Not the ship, which leaves the land. The dock extends out into the water from a rocky beach bordered by a strip of grass a dozen yards wide. Beyond that is a wall of trees that looks almost solid in the gloom, with barely a speck of starry sky visible through their interlocking canopies. The air is alive with animal sounds, hoots and chirps that could be birds, insects, or something stranger. Everything smells of salt and rust.

From the tower above Soliton, I’d seen structures rising up through the trees, but it had been too dark to get more than a glimpse. From ground level, I have no idea where they might be, even if we wanted to go there.

So—the land isn’t too welcoming, either. Which doesn’t leave much, does it?

Rot.

When the pace of Meroe’s orders slows, I nudge her and call the Council together, a little ways off from the others. Shiara, for once, is less than her perfectly composed self—she must not have had time to apply her makeup. Zarun seems to be more in his element, barking commands to his crew, then striding over to me all swagger and confidence. It fades the moment the four of us are alone.

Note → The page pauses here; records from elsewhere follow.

Lemma copySubtreeRecursive_spec (k : shape) :
  forall h next os par fuel,
    has_shape hT k ->
    (forall y n, y ∈ pre k -> hT !! y = Some n ->
                 (data n < length osT)%nat) ->
    (forall y, (y < N0)%nat -> h !! y = hT !! y) ->
    (N0 <= next)%nat -> (forall y, (next <= y)%nat -> h !! y = None) ->
    (exists mid, os = osT ++ mid) ->
    (length (pre k) <= fuel)%nat ->
    exists h' k' new,
      copySubtreeRecursive fuel (sroot k) par (h, next, os)
      = Ok (h', (next + length (pre k))%nat, os ++ new, next) /\
      length new = length (pre k) /\
      sroot k' = next /\
      (forall y, (y < next)%nat -> h' !! y = h !! y) /\
      (forall y, (next + length (pre k) <= y)%nat -> h' !! y = None) /\
      copy_of hT h' osT (os ++ new) par k k' /\
      pre k' = seq next (length (pre k)) /\
      (forall y, y ∈ pre k' ->
         data <$> h' !! y = Some (length os + (y - next))%nat) /\
      (forall y, y ∈ pre k' -> sview <$> h' !! y = Some (None, None)).
Proof.
  induction k as [x kids IH] using shape_ind'.
  intros h next os par fuel Hs Hdat Hag Hn0 Hfresh Hmid Hfuel.
  apply has_shape_inv in Hs as (n & Hn & Hch & Hkids).
  assert (Hx : (x < N0)%nat).
  { destruct (decide (x < N0)%nat) as [|Hge]; [assumption|].
    rewrite HT in Hn by lia. discriminate. }
  destruct fuel as [|fuel]; [simpl in Hfuel; lia|].
  simpl in Hfuel.
  rewrite copySubtreeRecursive_S. unfold deref. cbn [sroot].
  rewrite (Hag x Hx), Hn. cbn [mbind outcome_bind].
  set (cn := mkNode next (q1 n) (q2 n) (length os) par [] None None).
  assert (Hd : dataOf os (data n) = dataOf osT (data n)).
  { destruct Hmid as [mid ->]. unfold dataOf.
    rewrite lookup_app_l; [reflexivity|].
    apply (Hdat x n); [now left|assumption]. }
  rewrite Hd.
  destruct (copyChildren_spec kids IH (<[next := cn]> h) (S next)
              (os ++ [dataOf osT (data n)]) next cn fuel Hkids)
    as (h' & kids' & new & E & Hl & Hold & Hc & Hfresh' & Hcp & Hpre & Hdt
        & Hsv);
    try lia.
  { intros y m Hy. apply Hdat. now right. }
  { intros y Hy. rewrite lookup_insert_ne by lia. now apply Hag. }
  { intros y Hy. rewrite lookup_insert_ne by lia. apply Hfresh. lia. }
  { destruct Hmid as [mid ->]. eexists. now rewrite <- app_assoc. }
  { apply lookup_insert_eq. }
  exists h', (Sh next kids'), (dataOf osT (data n) :: new).
  rewrite Hch, E. cbn [mbind outcome_bind].
  split.
  { replace (next + length (pre (Sh x kids)))%nat
      with (S next + length (flat_map pre kids))%nat by (simpl; lia).
    now rewrite <- app_assoc. }
  split; [simpl; now rewrite Hl|].
  split; [reflexivity|].
  split.
  { intros y Hy. rewrite Hold, lookup_insert_ne by lia. reflexivity. }
  split; [intros y Hy; apply Hfresh'; simpl in Hy; lia|].
  rewrite <- app_assoc in Hcp. simpl in Hcp.
  split.
  { apply copy_of_node
      with n (set_children (children cn ++ map sroot kids') cn);
      [exact Hn|exact Hc|reflexivity..| | |reflexivity|reflexivity|exact Hcp].
    - simpl. destruct Hmid as [mid ->]. rewrite length_app. lia.
    - simpl. rewrite lookup_app_r, Nat.sub_diag by lia. reflexivity. }
  split; [simpl; now rewrite Hpre|].
  split.
  { intros y Hy. simpl in Hy. apply elem_of_cons in Hy as [->|Hy].
    - rewrite Hc. simpl. f_equal. lia.
    - rewrite (Hdt y Hy). rewrite Hpre in Hy. apply elem_of_seq in Hy.
      rewrite length_app. simpl. f_equal. lia. }
  intros y Hy. simpl in Hy. apply elem_of_cons in Hy as [->|Hy].
  - rewrite Hc. reflexivity.
  - now apply Hsv.
Qed.
(** * Ad-Wise agent: request pipeline and conversation wizard

    A shallow embedding of [app/agent.py] and [app/conversation_manager.py]
    together with the properties stated about them.

    Text.  A Python [str] is a sequence of Unicode code points; it is
    modelled as [list N].  Literals of the source are written [u "..."],
    where [u] decodes the UTF-8 bytes of a Rocq string to code points.
    The primitives of [str] used by the source ([strip], [lower],
    [startswith], [in], [split], [splitlines], slicing, [len]) and the
    regular expressions of [re] are modelled on code points:
      - whitespace and line boundaries are the full Unicode sets that
        CPython uses;
      - [lower] is exact on U+0000..U+00FF and on every code point that has
        no lowercase mapping (digits, punctuation, Hebrew, CJK, symbols);
        cased letters beyond U+00FF are left unchanged by this model.

    Effects.  The two collaborators of the pipeline (retriever and
    generator) are parameters acting on an abstract external state and
    may raise; the pipeline threads its trace and the log of generator
    calls through a small state-and-exception monad. *)

From Stdlib Require Import ZArith NArith List String Ascii Lia Bool.
From Stdlib Require Import Permutation Sorted.
From stdpp Require Import base decidable list gmap strings pretty.
(** * TodoList: the task list and its usage analytics (src/src/App.tsx)

    A shallow embedding of the [App] component: its two persisted records
    (the task list and the analytics counters), the event handlers that
    update them, the session-start effect, and the derived metrics of the
    analytics screen.

    Conventions of the embedding.
    - A TypeScript [number] that holds a counter, an id or a millisecond
      clock reading is an integer-valued IEEE-754 double; it is embedded as
      its value in [Z] (exact as long as magnitudes stay below 2^53).
    - Where the source leaves the integers (the [/], [*] and [%] of the
      derived metrics), the arithmetic is binary64 with round-to-nearest-even,
      taken from the Standard Library's [SpecFloat] with [prec = 53] and
      [emax = 1024].
    - A JavaScript string typed by the user is a sequence of UTF-16 code
      units; the strings the component builds from digits are [string].
    - [Date.now()] and [new Date()] are inputs: every clock reading is a
      parameter of the operation that performs it.
    - React state is explicit: a handler is a function from the committed
      state to the next one; a functional update [setAnalytics(prev => ...)]
      is threaded in program order. *)

From Stdlib Require Import ZArith NArith Ascii String SpecFloat Sorted.
From stdpp Require Import base tactics option list relations pretty.
(** The sampled list is never longer than the budget plus one. *)
Lemma sampleData_length_le (data : list row) (maxPoints : nat) :
  (1 <= maxPoints)%nat -> (length (sampleData data maxPoints) <= maxPoints + 1)%nat.
Proof.
  intros Hm. destruct (le_lt_dec (length data) maxPoints) as [Hle|Hgt].
  { rewrite sampleData_small by done. lia. }
  destruct (sampleData_large data maxPoints Hm Hgt) as (step & Hstep & Hcover & ->).
  cbv zeta.
  pose proof (sampleLoop_length data step Hstep (length data) 0) as Hlen.
  set (sampledData := sampleLoop data step (length data) 0 []) in *.
  assert (Hs : (length sampledData <= maxPoints)%nat) by nia.
  destruct (last sampledData) as [s|]; [|lia].
  destruct (last data) as [d|]; [|lia].
  destruct (first_differs s d); [|lia].
  rewrite length_app. simpl. lia.
Qed.

Lemma maxPointsFor_bounds (offsetWidth : option Z) :
  200 <= maxPointsFor offsetWidth <= 1000.
Proof. unfold maxPointsFor. cbv zeta. lia. Qed.

(** X13.  Whatever the width of the chart element (missing and 0 count as
    800), the point budget lies between 200 and 1000; a series of at most 200
    points is drawn whole, and no series is drawn with more than 1001
    points. *)
Theorem chart_point_budget
    (offsetWidth : option Z) (points : list MetricPoint) (metric : string) :
  200 <= maxPointsFor offsetWidth <= 1000 /\
  maxPointsFor None = 800 /\ maxPointsFor (Some 0) = 800 /\
  ((length points <= 200)%nat ->
   sampleData (rawData points metric) (Z.to_nat (maxPointsFor offsetWidth))
   = rawData points metric) /\
  (length (sampleData (rawData points metric) (Z.to_nat (maxPointsFor offsetWidth)))
   <= 1001)%nat.
Proof.
  pose proof (maxPointsFor_bounds offsetWidth) as Hb.
  split; [done|]. split; [done|]. split; [done|]. split.
  - intros Hlen. apply sampleData_small. unfold rawData. rewrite length_fmap. lia.
  - etrans; [apply sampleData_length_le; lia|]. lia.
Qed.

(** When no earlier row has the timestamp of the last row, both ends of the
    list are kept. *)
Lemma sampleData_keeps_endpoints (data : list row) (maxPoints : nat) :
  (1 <= maxPoints)%nat ->
  (forall (j : nat) r d, (j < length data - 1)%nat -> data !! j = Some r ->
     last data = Some d -> first_differs r d = true) ->
  head (sampleData data maxPoints) = head data /\
  last (sampleData data maxPoints) = last data.
Proof.
  intros Hm Hdistinct.
  destruct (le_lt_dec (length data) maxPoints) as [Hle|Hgt].
  { by rewrite sampleData_small. }
  destruct (sampleData_large data maxPoints Hm Hgt) as (step & Hstep & _ & ->).
  cbv zeta.
  assert (Hlook : forall k, sampleLoop data step (length data) 0 [] !! k
                            = data !! (k * step)%nat).
  { intros k. rewrite sampleLoop_lookup by lia. done. }
  set (sampledData := sampleLoop data step (length data) 0 []) in *.
  assert (Hhead : head sampledData = head data).
  { by rewrite !head_lookup, Hlook. }
  destruct (last data) as [d|] eqn:Hd.
  2:{ apply last_None in Hd. subst data. simpl in Hgt. lia. }
  destruct (last sampledData) as [s|] eqn:Hs.
  2:{ apply last_None in Hs. rewrite Hs in Hhead.
      destruct data; [simpl in Hgt; lia | done]. }
  assert (Hpos : (0 < length sampledData)%nat).
  { destruct (length sampledData) eqn:Hlen; [|lia].
    apply nil_length_inv in Hlen. by rewrite Hlen in Hs. }
  rewrite last_lookup, Hlook in Hs.
  set (j := (pred (length sampledData) * step)%nat) in *.
  pose proof (lookup_lt_Some _ _ _ Hs) as Hj.
  destruct (decide (j < length data - 1)%nat) as [Hlt|Hge].
  - rewrite (Hdistinct j s d Hlt Hs eq_refl). split.
    + rewrite <- Hhead, !head_lookup. by apply lookup_app_l.
    + by rewrite last_snoc.
  - assert (s = d) as ->.
    { rewrite last_lookup in Hd. replace (pred (length data)) with j in Hd by lia.
      congruence. }
    rewrite first_differs_refl. split; [done|].
    rewrite last_lookup, Hlook. done.
Qed.

(** The points of a generated series have strictly increasing timestamps. *)
Lemma generated_timestamps_increasing
    random now resolution start end_ metrics k (i j : nat) (pi pj : MetricPoint) :
  "t"%string ∉ default defaultMetricNames metrics ->
  (i < j)%nat ->
  points (generateDataByResolution random now resolution start end_ metrics k).1 !! i
    = Some pi ->
  points (generateDataByResolution random now resolution start end_ metrics k).1 !! j
    = Some pj ->
  exists ti tj : Z,
    pi !! ("t"%string) = Some (inject_Z ti) /\
    pj !! ("t"%string) = Some (inject_Z tj) /\ ti < tj.
Proof.
  intros Ht Hij Hi Hj.
  pose proof (generateDataByResolution_timestamps_eq random now resolution start
                end_ metrics k Ht) as Heq. cbv zeta in Heq.
  set (s := startTimeOf now start) in *. set (e := endTimeOf now end_) in *.
  set (pc := Z.min (getPointCount s e resolution) 10000) in *.
  set (D := if pc - 1 =? 0 then 1 else pc - 1) in *.
  assert (Hts : forall (n : nat) (p : MetricPoint),
            points (generateDataByResolution random now resolution start end_
                      metrics k).1 !! n = Some p ->
            p !! ("t"%string) = Some (inject_Z (stamp s (e - s) D (Z.of_nat n)))
            /\ Z.of_nat n < pc).
  { intros n p Hp.
    assert (Hn : timestamps (points (generateDataByResolution random now resolution
                                       start end_ metrics k).1) !! n
                 = Some (p !! ("t"%string))).
    { unfold timestamps. by rewrite list_lookup_fmap, Hp. }
    rewrite Heq, list_lookup_fmap in Hn.
    destruct (seqZ 0 pc !! n) as [z|] eqn:Hz; [|done].
    apply lookup_seqZ in Hz as [-> Hlt]. simpl in Hn.
    assert (HD : 0 < D) by (unfold D; destruct (Z.eqb_spec (pc - 1) 0); lia).
    rewrite Math_round_ratio in Hn by done. rewrite Z.add_0_l in Hn.
    split; [|done]. unfold stamp. by inversion Hn. }
  destruct (Hts i pi Hi) as [Hpi Hipc]. destruct (Hts j pj Hj) as [Hpj Hjpc].
  exists (stamp s (e - s) D (Z.of_nat i)), (stamp s (e - s) D (Z.of_nat j)).
  split; [done|]. split; [done|].
  assert (Hd : 0 < e - s).
  { pose proof (getPointCount_pos_iff s e resolution). lia. }
  assert (HD : 0 < D) by (unfold D; destruct (Z.eqb_spec (pc - 1) 0); lia).
  assert (HDle : D <= e - s).
  { unfold D. destruct (Z.eqb_spec (pc - 1) 0); [lia|].
    pose proof (ceil_ratio_lt (e - s) (RESOLUTION_INTERVALS resolution)
                  (RESOLUTION_INTERVALS_pos _)) as Hc.
    rewrite <- getPointCount_eq in Hc.
    pose proof (RESOLUTION_INTERVALS_pos resolution). nia. }
  apply stamp_lt; lia.
Qed.
(** * ASGI-to-WSGI adapter: a shallow embedding of [project/asgi_to_wsgi.py]

    The adapter turns an ASGI application (the callee) into a WSGI
    application.  The callee is an arbitrary, possibly non-terminating
    coroutine that talks to the adapter through [receive] and [send]; it is
    modelled as an interaction tree over these two events.  The adapter
    itself ([AsgiToWsgiInstance]) is modelled by explicit state passing over
    a record holding its attributes. *)

From ITree Require Import ITree.
From Stdlib.Strings Require Import String Ascii Byte.
From Stdlib Require Import List NArith ZArith Bool Lia.
Import ListNotations.
Local Open Scope list_scope.
Local Open Scope N_scope.

(** ** Python values used by the adapter *)

(** [bytes]: a sequence of octets. *)
Definition bytes := list byte.

(** [str]: a sequence of Unicode code points. *)
Definition pystr := list N.

(** An ASCII literal of the source, as a [str]. *)
Definition lit (s : string) : pystr := map Byte.to_N (list_byte_of_string s).

(** An ASCII literal of the source, as [bytes]. *)
Definition blit (s : string) : bytes := list_byte_of_string s.

Fixpoint str_eqb (a b : pystr) : bool :=
  match a, b with
  | [], [] => true
  | x :: a', y :: b' => (x =? y) && str_eqb a' b'
  | _, _ => false
  end.

(** [s.startswith(prefix)] *)
Fixpoint startswith (s prefix : pystr) {struct prefix} : bool :=
  match prefix with
  | [] => true
  | p :: prefix' =>
      match s with
      | [] => false
      | c :: s' => (c =? p) && startswith s' prefix'
      end
  end.
(** * combine_images.py: a shallow embedding and its verified properties

    The script loads a screenshot and a logo, frames the screenshot in a
    rounded dark rectangle, pastes the scaled logo over the top right corner
    of the frame, crops the canvas to its content and pads it by 100 pixels,
    then saves the result as a PNG file.

    Layout of the development:
    - [Raster]: pixels, RGBA images and "L" masks as sizes plus a pixel
      function; the Pillow operations the script calls, as pure functions.
      What Pillow computes with floating point or with its own rasteriser
      (Lanczos resampling, the outline of a rounded rectangle, the rounding
      of the alpha blend) is an interface, class [Pillow], whose documented
      contract is class [PillowSpec].
    - [Py]: Python's mutable image objects in a store, with exceptions and
      a trace of the external events (open, save, print).
    - the script itself: [add_rounded_corners] and [combine].
    - the properties. *)

From Stdlib Require Import ZArith List String Lia Bool.
From Stdlib Require SpecFloat.
From stdpp Require Import base tactics option list strings.

Local Open Scope Z_scope.

(** ** Pixels and rasters *)

Record pixel : Type := RGBA { red : Z; green : Z; blue : Z; alpha : Z }.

“What,” he says through gritted teeth, “the rotting hell is going on?”

“I don’t know,” I spit back, “any more than I knew last time.”

“You can’t—” Shiara begins.

“Talk to the ship?” I give an aggravated sigh. “Apparently not.”

“So now rotting what?” Zarun says.

The others look at me. Again.

“For now we stay here,” I say. “Hunker down and wait until morning.”

“That’s not much of a plan,” Shiara says.

“It’s a rotting lot better than blundering around a forest in the dark,” I say. “When the sun comes up we’ll be able to see what we’re walking into.”

“Assuming the sun does come up,” Zarun mutters. “We’re inside some kind of dome, remember?”

“We can see the moon and the stars,” Meroe says reasonably, “so I think we can assume we’ll be able to see the sun as well.” She glances at me. “I agree with Isoka that we should stay put until dawn. We’ll have to move pretty soon after that, though, to find fresh water.”

I nod. “For now, make sure nobody wanders off. I don’t want anyone outside our cordon.”

Zarun glances over his shoulder. “You think there’s something dangerous out there?”

“I’m just going to assume everything is trying to kill us until we prove otherwise.”

Shiara actually smiles, pale and vulnerable-looking without her face paint. “I can get behind that.”

The pair of them turn away, heading back to join the others. I step closer to Meroe, who’s staring off into the jungle.

“Hey.” She blinks and looks at me, and I take her hand. “You okay?”

“I’m okay.” Meroe takes a deep breath. “Just … trying to think.”

“You’re doing great.”

She looks a little embarrassed. “Everyone knows what they need to do. I’m just reminding them.”

I squeeze her hand, and she squeezes back, returning to her study of the forest. I follow her gaze.

“So what are you thinking?”

“You saw buildings, right? When we were coming in.”

I nod. “Just shadows, really, but that’s what it looked like.”

“I’m wondering if there’s people here.” She looks back at the ship. “The Scholar said that Soliton empties itself out every twenty years or so. We figured that was because every so often it went close enough to the Rot that everybody died.”

“If anyone survived, though, it looks like the angels force them off the ship here.” I frown. “Why?”

“Why does Soliton do anything?” Meroe shrugs. “But if there’s buildings, maybe someone’s living here. They might be able to help us.”

“Or try to kill us,” I say. “Or the buildings are as old as the docks, and full of crabs.”